* What is expected *
For the data below, give again exactly the lines from the one containing "rewrite bool_decide_eq_false_2; [done|]." through the one containing "intros Hgn Hs", both ends included, and no others.
───
(* ===== verification/MountUse.v ===== *)
(** * Mounting: what the rest of the program relies on

    The handlers of the other files take the numbers of a mounted file system as they are.
    A mount that was not refused gives them a geometry in which every inode and block number
    of the file system has one place: [evfs_inode_alloc] and [evfs_block_alloc] on such a
    file system take the bit of that place and no other. *)

From stdpp Require Import prelude list gmap strings.
From Stdlib Require Import ZArith Lia.
From S2P Require Import Prelude Kernel Bytes Layout Fs Block Inode Mount MountSuper MountSpec.

Local Open Scope Z_scope.

Section Places.

(** The place of a number [n] in rows of [k]. *)
Lemma rows_place n k rows :
  0 < k -> 0 <= n < rows * k -> 0 <= n / k < rows /\ 0 <= n mod k < k /\ n = n / k * k + n mod k.
Proof.
  intros Hk Hn. pose proof (Z.div_mod n k ltac:(lia)). pose proof (Z.mod_pos_bound n k Hk).
  split_and!; try lia; [apply Z.div_pos; lia|apply Z.div_lt_upper_bound; lia].
Qed.

(** The first block of a group that exists does not wrap around. *)
Lemma first_block_exact s g :
  geometry_ok s -> 0 <= g < s_groups_count (m_sbi s) ->
  ext4_group_first_block_no s g = g * s_blocks_per_group (m_sbi s) + s_first_data_block (m_es s) /\
  ext4_group_first_block_no s g < ext4_blocks_count (m_es s).
Proof.
  intros [Hs _ Ht _ Hg] Hr. pose proof (gs_first s Hg). pose proof (gs_cover s Hg). pose proof (ts_bpg s Ht).
  assert (Hb : ext4_blocks_count (m_es s) < 2 ^ 64) by apply blocks_count_range, (sz_es s Hs).
  assert (g * s_blocks_per_group (m_sbi s) <= (s_groups_count (m_sbi s) - 1) * s_blocks_per_group (m_sbi s))
    by (apply Z.mul_le_mono_nonneg_r; lia).
  assert (0 <= g * s_blocks_per_group (m_sbi s)) by (apply Z.mul_nonneg_nonneg; lia).
  unfold ext4_group_first_block_no. rewrite (u64_small (g * _)), u64_small by lia. lia.
Qed.

(** *** Inodes *)

(** Inode [n] is the [o]th inode of group [g]. *)
Definition inode_at (s : mount) (n g o : Z) : Prop :=
  0 <= g < s_groups_count (m_sbi s) /\ 0 <= o < s_inodes_per_group (m_sbi s) /\
  n = g * s_inodes_per_group (m_sbi s) + o + 1.

(** Inode [n] of the file system: its group and its place in it, as the handlers compute them. *)
Lemma inode_place s f n :
  geometry_ok s -> f_sbi f = m_sbi s -> 1 <= n <= s_inodes_count (m_es s) ->
  inode_at s n (inode_group f n) (inode_offset f n).
Proof.
  intros [Hs _ Ht _ Hg] Hf Hn. pose proof (gs_inodes s Hg) as Hc. pose proof (gs_groups s Hg).
  destruct (sz_es s Hs) as [_ Hb]. pose proof (get32_range (m_es s) 0 Hb) as Hmax.
  fold (s_inodes_count (m_es s)) in Hmax. destruct (ts_ipb s Ht) as (k & Hk & Hipb).
  pose proof (ts_ipg s Ht). pose proof (Z.pow_pos_nonneg 2 k ltac:(lia) ltac:(lia)).
  destruct (rows_place (n - 1) (s_inodes_per_group (m_sbi s)) (s_groups_count (m_sbi s))) as (Hq & Hr & He); [lia..|].
  unfold inode_at, inode_group, inode_offset. rewrite Hf, u64_small, u32_small by lia. split_and!; lia.
Qed.

(** *** Blocks *)

(** Block [b] is the [o]th block of group [g]. *)
Definition block_at (s : mount) (b g o : Z) : Prop :=
  0 <= g < s_groups_count (m_sbi s) /\ 0 <= o < s_blocks_per_group (m_sbi s) /\
  b = ext4_group_first_block_no s g + o.

Lemma block_place s b :
  geometry_ok s -> s_first_data_block (m_es s) <= b < ext4_blocks_count (m_es s) -> exists g o, block_at s b g o.
Proof.
  intros Hs Hb. pose proof Hs as [_ _ Ht _ Hg]. pose proof (gs_cover s Hg). pose proof (ts_bpg s Ht).
  destruct (rows_place (b - s_first_data_block (m_es s)) (s_blocks_per_group (m_sbi s)) (s_groups_count (m_sbi s)))
    as (Hq & Hr & He); [lia..|].
  eexists _, _. split; [exact Hq|]. split; [exact Hr|].
  destruct (first_block_exact s _ Hs Hq) as [-> _]. lia.
Qed.

(** The numbers of the block's group and its place in it. *)
Lemma block_numbers s b g o :
  geometry_ok s -> block_at s b g o ->
  (b - s_first_data_block (m_es s)) / s_blocks_per_group (m_sbi s) = g /\
  (b - s_first_data_block (m_es s)) mod s_blocks_per_group (m_sbi s) = o.
Proof.
  intros Hs (Hg & Ho & ->). destruct (first_block_exact s g Hs Hg) as [-> _].
  pose proof (ts_bpg s (go_tables s Hs)). split; symmetry;
    [apply (Z.div_unique_pos _ _ g o)|apply (Z.mod_unique_pos _ _ g o)]; lia.
Qed.

(** The cluster of a block of a group has a bit in the bitmap. *)
Lemma cluster_place s b g o :
  geometry_ok s -> block_at s b g o -> 0 <= EXT4_B2C (m_sbi s) o < s_clusters_per_group (m_sbi s).
Proof.
  intros [_ _ _ Hc _] (_ & Ho & _). destruct Hc as [Hb Hr _ Hbpg]. unfold EXT4_B2C.
  rewrite Z.shiftr_div_pow2 by lia. rewrite Hbpg, Hr in Ho.
  pose proof (Z.pow_pos_nonneg 2 (s_cluster_bits (m_sbi s)) ltac:(lia) ltac:(lia)).
  split; [apply Z.div_pos; lia|apply Z.div_lt_upper_bound; lia].
Qed.

Lemma inode_place_unique s n g o g' o' : inode_at s n g o -> inode_at s n g' o' -> g = g' /\ o = o'.
Proof.
  intros (Hg & Ho & E) (Hg' & Ho' & E').
  assert (g = g'); [|subst; lia]. apply (Z.div_mod_unique (s_inodes_per_group (m_sbi s)) g g' o o'); lia.
Qed.
End Places.

(** ** The handlers on a mounted file system *)

(** The state of the handlers begins with the super block and the numbers of the mount. *)
Record of_mount (s : mount) (f : fs) : Prop := {
  om_sbi : f_sbi f = m_sbi s;
  om_es : f_es f = m_es s
}.

(** What balloc.c computes for a block of the file system: its group, and the cluster of
    the group it lies in. *)
Definition group_numbering `{Balloc} : Prop :=
  forall sbi es b, 0 < s_blocks_per_group sbi -> s_first_data_block es <= b ->
  group_no_and_offset sbi es b =
    ((b - s_first_data_block es) / s_blocks_per_group sbi,
     EXT4_B2C sbi ((b - s_first_data_block es) mod s_blocks_per_group sbi)).

(** The inode handlers on [s]: an allocation that answers 0 takes the bit of the inode's
    place, which lies in the bitmap of an existing group, and in the eyes of the iterator
    that inode and no other is in use from then on. *)
Definition inodes_served `{Env} `{Csum} `{Balloc} (s : mount) : Prop :=
  forall f held calls n, of_mount s f -> tracker_ok f -> ialloc_unlocked n held ->
  1 <= n <= s_inodes_count (m_es s) ->
  exists g o ret f' calls',
    inode_at s n g o /\ o < 8 * m_blocksize s /\
    evfs_inode_alloc n (World f held calls) = Ret ret (World f' held calls') /\
    (ret <> 0 /\ f_ibm f' = f_ibm f \/
     Z.testbit (ibm_of f g) o = false /\ f_ibm f' = <[g := Z.setbit (ibm_of f g) o]> (f_ibm f) /\
     forall m, 1 <= m <= s_inodes_count (m_es s) ->
       inode_in_use f' m = bool_decide (m = n) || inode_in_use f m).

(** The block handler: it fails and changes nothing, or takes the bit of the block's
    cluster in the bitmap of an existing group. *)
Definition blocks_served `{Env} `{Csum} `{Balloc} (s : mount) : Prop :=
  forall f held calls b, of_mount s f -> no_block_lock held ->
  s_first_data_block (m_es s) <= b < ext4_blocks_count (m_es s) ->
  exists g o ret f' calls',
    block_at s b g o /\ EXT4_B2C (m_sbi s) o < s_clusters_per_group (m_sbi s) <= 8 * m_blocksize s /\
    evfs_block_alloc b (World f held calls) = Ret ret (World f' held calls') /\
    (ret < 0 /\ f' = f \/
     Z.testbit (bbm_of f g) (EXT4_B2C (m_sbi s) o) = false /\
     f_bbm f' = <[g := Z.setbit (bbm_of f g) (EXT4_B2C (m_sbi s) o)]> (f_bbm f)).

Section Served.
Context `{EnvFs} `{Csum} `{BallocOk}.

(** A taken bit is the bit of one inode. *)
Lemma in_use_after s f f' n m g o :
  geometry_ok s -> of_mount s f -> f_sbi f' = f_sbi f -> inode_at s n g o ->
  f_ibm f' = <[g := Z.setbit (ibm_of f g) o]> (f_ibm f) -> 1 <= m <= s_inodes_count (m_es s) ->
  inode_in_use f' m = bool_decide (m = n) || inode_in_use f m.
Proof.
  intros Hs [Hsbi Hes] Hf' Hn Hibm Hm.
  pose proof (inode_place s f m Hs Hsbi Hm) as Hat. pose proof Hat as (_ & Hom & Em).
  destruct (sz_es s (go_sized s Hs)) as [_ Hb]. pose proof (get32_range (m_es s) 0 Hb) as Hmax.
  fold (s_inodes_count (m_es s)) in Hmax.
  unfold inode_in_use. rewrite Hf'. rewrite (u32_small (m - 1)) by lia.
  assert (Hg : inode_group f m = (m - 1) / s_inodes_per_group (f_sbi f)).
  { unfold inode_group. rewrite u64_small by lia. apply u32_small. rewrite Hsbi.
    pose proof (ts_ipb s (go_tables s Hs)) as (k & Hk & E). pose proof (ts_ipg s (go_tables s Hs)).
    pose proof (Z.pow_pos_nonneg 2 k). split; [apply Z.div_pos; lia|].
    apply Z.div_lt_upper_bound; [lia|]. nia. }
  assert (Ho : inode_offset f m = (m - 1) mod s_inodes_per_group (f_sbi f)).
  { unfold inode_offset. by rewrite u64_small by lia. }
  rewrite <- Hg, <- Ho. destruct (decide (inode_group f m = g)) as [<-|Hne].
  - replace (ibm_of f' _) with (Z.setbit (ibm_of f (inode_group f m)) o)
      by (unfold ibm_of; by rewrite Hibm, lookup_insert_eq).
    destruct Hn as (_ & Hon & En). rewrite Z.setbit_eqb by lia. f_equal.
    case_bool_decide as E; apply eq_true_iff_eq; rewrite Z.eqb_eq; split; intros; try done; lia.
  - replace (ibm_of f' _) with (ibm_of f (inode_group f m))
      by (unfold ibm_of; by rewrite Hibm, lookup_insert_ne).
    rewrite bool_decide_eq_false_2; [done|]. intros ->. apply Hne.
    by destruct (inode_place_unique s n _ _ _ _ Hat Hn).
Qed.

Lemma serves_inodes s : kzalloc_ok -> geometry_ok s -> inodes_served s.
Proof.
  intros Hk Hs f held calls n Hf Ht Hul Hn. pose proof (inode_place s f n Hs (om_sbi _ _ Hf) Hn) as Hat.
  exists (inode_group f n), (inode_offset f n). pose proof Hat as (_ & Ho & _).
  pose proof (ts_ipg s (go_tables s Hs)).
  enough (Hwp : wp (evfs_inode_alloc n) (fun ret w' => w_held w' = held /\
    (ret <> 0 /\ f_ibm (w_st w') = f_ibm f \/
     Z.testbit (ibm_of f (inode_group f n)) (inode_offset f n) = false /\ f_sbi (w_st w') = f_sbi f /\
     f_ibm (w_st w') = <[inode_group f n := Z.setbit (ibm_of f (inode_group f n)) (inode_offset f n)]> (f_ibm f)))
    (World f held calls)).
  { apply wp_run in Hwp as (ret & [f' h' c'] & Hr & Hh & Hc). cbn in *. subst h'.
    exists ret, f', c'. split_and!; [exact Hat|lia|exact Hr|].
    destruct Hc as [Hc|(Hb & Hsbi & Hi)]; [by left|right]. split_and!; [done..|].
    intros m Hm. by eapply in_use_after. }
  apply wp_inode_alloc; [lia|rewrite (om_sbi _ _ Hf); lia|done..| | |].
  - intros ret c Hr. cbn. split; [done|]. by left.
  - intros ret f' c Hr Hb Hfr Hi. cbn. split; [done|]. right. destruct Hfr as (Hsbi & _). by split_and!.
  - intros f1 i c Hb _ _ (t' & -> & _) _. cbn. split; [done|]. right. by split_and!.
Qed.

Lemma serves_blocks s : group_numbering -> geometry_ok s -> blocks_served s.
Proof.
  intros Hgn Hs f held calls b Hf Hl Hb. pose proof (ts_bpg s (go_tables s Hs)) as Hbpg.
  pose proof (wp_block_alloc b f held calls) as Hwp. rewrite (om_sbi _ _ Hf), (om_es _ _ Hf) in Hwp.
  destruct (block_place s b Hs Hb) as (g & o & Hat).
  rewrite Hgn in Hwp by lia. destruct (block_numbers s b g o Hs Hat) as [Eg Eo]. rewrite Eg, Eo in Hwp.
  specialize (Hwp (fun ret w' => w_held w' = held /\ (ret < 0 /\ w_st w' = f \/
     Z.testbit (bbm_of f g) (EXT4_B2C (m_sbi s) o) = false /\
     f_bbm (w_st w') = <[g := Z.setbit (bbm_of f g) (EXT4_B2C (m_sbi s) o)]> (f_bbm f))) Hl).
  apply wp_run in Hwp as (ret & [f' h' c'] & Hr & Hh & Hc).
  - cbn in *. subst h'. exists g, o, ret, f', c'. split_and!; [exact Hat| | |exact Hr|exact Hc].
    + by eapply cluster_place.
    + apply (cs_cpg s (go_clusters s Hs)).
  - intros err c He. cbn. auto.
  - intros err c _ _ Hbit. cbn. auto.
Qed.
End Served.

(** ** Properties *)

(** C16: what a mount that was not refused gives the eVFS handlers.  On a file system with
    the super block and the numbers of the mount (and a well formed tracker whose bitmaps
    can be allocated, with the locks free), [evfs_inode_alloc] of an inode number
    1..s_inodes_count returns, and when it answers 0 it has set, in the inode bitmaps,
    exactly the clear bit of the inode's place: an existing group, below
    s_inodes_per_group and inside the bitmap block, from which the number can be read back;
    every inode of the file system is then in use for the iterator exactly when it was
    before or is that inode.  [evfs_block_alloc] of a block between s_first_data_block and
    ext4_blocks_count changes nothing or sets exactly the clear bit of the block's cluster
    in the bitmap of an existing group, inside the bitmap block, given that
    ext4_get_group_no_and_offset answers the quotient and the cluster of the remainder.  The
    hypotheses are those of the mount's checks. *)
Theorem mounted_serves_handlers
    `{Env, !EnvFs, MountEnv, Disk, !MountEnvOk, !EnvErrno, Csum, OptionAnswers, Balloc, !BallocOk} ctx silent w :
  mount_unlocked (w_held w) -> 0 <= m_sb_block (w_st w) < 2 ^ 32 -> m_gdb (w_st w) = [] ->
  kzalloc_ok -> group_numbering ->
  wp (fill_super_checks ctx silent) (fun r w' =>
    refused (w_held w) r w' \/
    r.1 = 0 /\ inodes_served (w_st w') /\ blocks_served (w_st w')) w.
Proof.
  intros Hu Hsb Hg Hk Hgn. eapply wp_mono; [by apply wp_fill_super_checks|].
  intros r w' [Hr|(He & lsb & _ & Hgeo & _)]; [by left|right].
  split_and!; [done|by apply serves_inodes|by apply serves_blocks].
Qed.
───
* Result of this exercise *
    rewrite bool_decide_eq_false_2; [done|]. intros ->. apply Hne.
    by destruct (inode_place_unique s n _ _ _ _ Hat Hn).
Qed.

Lemma serves_inodes s : kzalloc_ok -> geometry_ok s -> inodes_served s.
Proof.
  intros Hk Hs f held calls n Hf Ht Hul Hn. pose proof (inode_place s f n Hs (om_sbi _ _ Hf) Hn) as Hat.
  exists (inode_group f n), (inode_offset f n). pose proof Hat as (_ & Ho & _).
  pose proof (ts_ipg s (go_tables s Hs)).
  enough (Hwp : wp (evfs_inode_alloc n) (fun ret w' => w_held w' = held /\
    (ret <> 0 /\ f_ibm (w_st w') = f_ibm f \/
     Z.testbit (ibm_of f (inode_group f n)) (inode_offset f n) = false /\ f_sbi (w_st w') = f_sbi f /\
     f_ibm (w_st w') = <[inode_group f n := Z.setbit (ibm_of f (inode_group f n)) (inode_offset f n)]> (f_ibm f)))
    (World f held calls)).
  { apply wp_run in Hwp as (ret & [f' h' c'] & Hr & Hh & Hc). cbn in *. subst h'.
    exists ret, f', c'. split_and!; [exact Hat|lia|exact Hr|].
    destruct Hc as [Hc|(Hb & Hsbi & Hi)]; [by left|right]. split_and!; [done..|].
    intros m Hm. by eapply in_use_after. }
  apply wp_inode_alloc; [lia|rewrite (om_sbi _ _ Hf); lia|done..| | |].
  - intros ret c Hr. cbn. split; [done|]. by left.
  - intros ret f' c Hr Hb Hfr Hi. cbn. split; [done|]. right. destruct Hfr as (Hsbi & _). by split_and!.
  - intros f1 i c Hb _ _ (t' & -> & _) _. cbn. split; [done|]. right. by split_and!.
Qed.

Lemma serves_blocks s : group_numbering -> geometry_ok s -> blocks_served s.
Proof.
  intros Hgn Hs f held calls b Hf Hl Hb. pose proof (ts_bpg s (go_tables s Hs)) as Hbpg.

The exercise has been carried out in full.